- THE INPUT
Lemma height_failure_place config cid env s plan e0 :
  observed_plan config env = Ok plan →
  truthy plan = true →
  plan_height plan = Raise e0 →
  select_fault env = None →
  let r := iteration config cid env s in
  let read := [Sleep (interval_seconds config);
               Log DEBUG "fetching upgrade plans" [];
               HttpGet (plan_url config);
               Execute (Select cid) None] in
  (∀ row, chains s !! cid = Some row → emitted r = read ∧ outcome r = Raise e0)
  ∧ (chains s !! cid = None → ∀ e, getitem plan "height" = Raise e →
       emitted r = read ∧ outcome r = Raise e)
  ∧ (chains s !! cid = None → ∀ hv nv,
       getitem plan "height" = Ok hv → getitem plan "name" = Ok nv →
       emitted r = read ++ [Send (Notice cid nv hv)]
       ∧ outcome r = Raise (if send_fault env then SlackError else e0)).
Proof.
  intros Hplan Ht Hh Hsel. cbn zeta.
  rewrite iteration_run, Hplan, reconcile_run, Ht. cbn zeta. cbn [negb].
  rewrite Hsel, after_after, emitted_after, outcome_after.
  split; [|split].
  - intros row Hrow. by rewrite Hrow, Hh.
  - intros Hnone e Hheight. by rewrite Hnone, new_upgrade_run, Hheight.
  - intros Hnone hv nv Hheight Hname.
    rewrite Hnone, new_upgrade_run, Hheight, Hname, emitted_after, outcome_after.
    destruct (send_fault env); [done|].
    by rewrite update_db_upgrade_run, Hh.
Qed.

- ACTIVITY
Transcribe the material exactly, so that no line is lost or altered.

- RESULT BELOW
Lemma height_failure_place config cid env s plan e0 :
  observed_plan config env = Ok plan →
  truthy plan = true →
  plan_height plan = Raise e0 →
  select_fault env = None →
  let r := iteration config cid env s in
  let read := [Sleep (interval_seconds config);
               Log DEBUG "fetching upgrade plans" [];
               HttpGet (plan_url config);
               Execute (Select cid) None] in
  (∀ row, chains s !! cid = Some row → emitted r = read ∧ outcome r = Raise e0)
  ∧ (chains s !! cid = None → ∀ e, getitem plan "height" = Raise e →
       emitted r = read ∧ outcome r = Raise e)
  ∧ (chains s !! cid = None → ∀ hv nv,
       getitem plan "height" = Ok hv → getitem plan "name" = Ok nv →
       emitted r = read ++ [Send (Notice cid nv hv)]
       ∧ outcome r = Raise (if send_fault env then SlackError else e0)).
Proof.
  intros Hplan Ht Hh Hsel. cbn zeta.
  rewrite iteration_run, Hplan, reconcile_run, Ht. cbn zeta. cbn [negb].
  rewrite Hsel, after_after, emitted_after, outcome_after.
  split; [|split].
  - intros row Hrow. by rewrite Hrow, Hh.
  - intros Hnone e Hheight. by rewrite Hnone, new_upgrade_run, Hheight.
  - intros Hnone hv nv Hheight Hname.
    rewrite Hnone, new_upgrade_run, Hheight, Hname, emitted_after, outcome_after.
    destruct (send_fault env); [done|].
    by rewrite update_db_upgrade_run, Hh.
Qed.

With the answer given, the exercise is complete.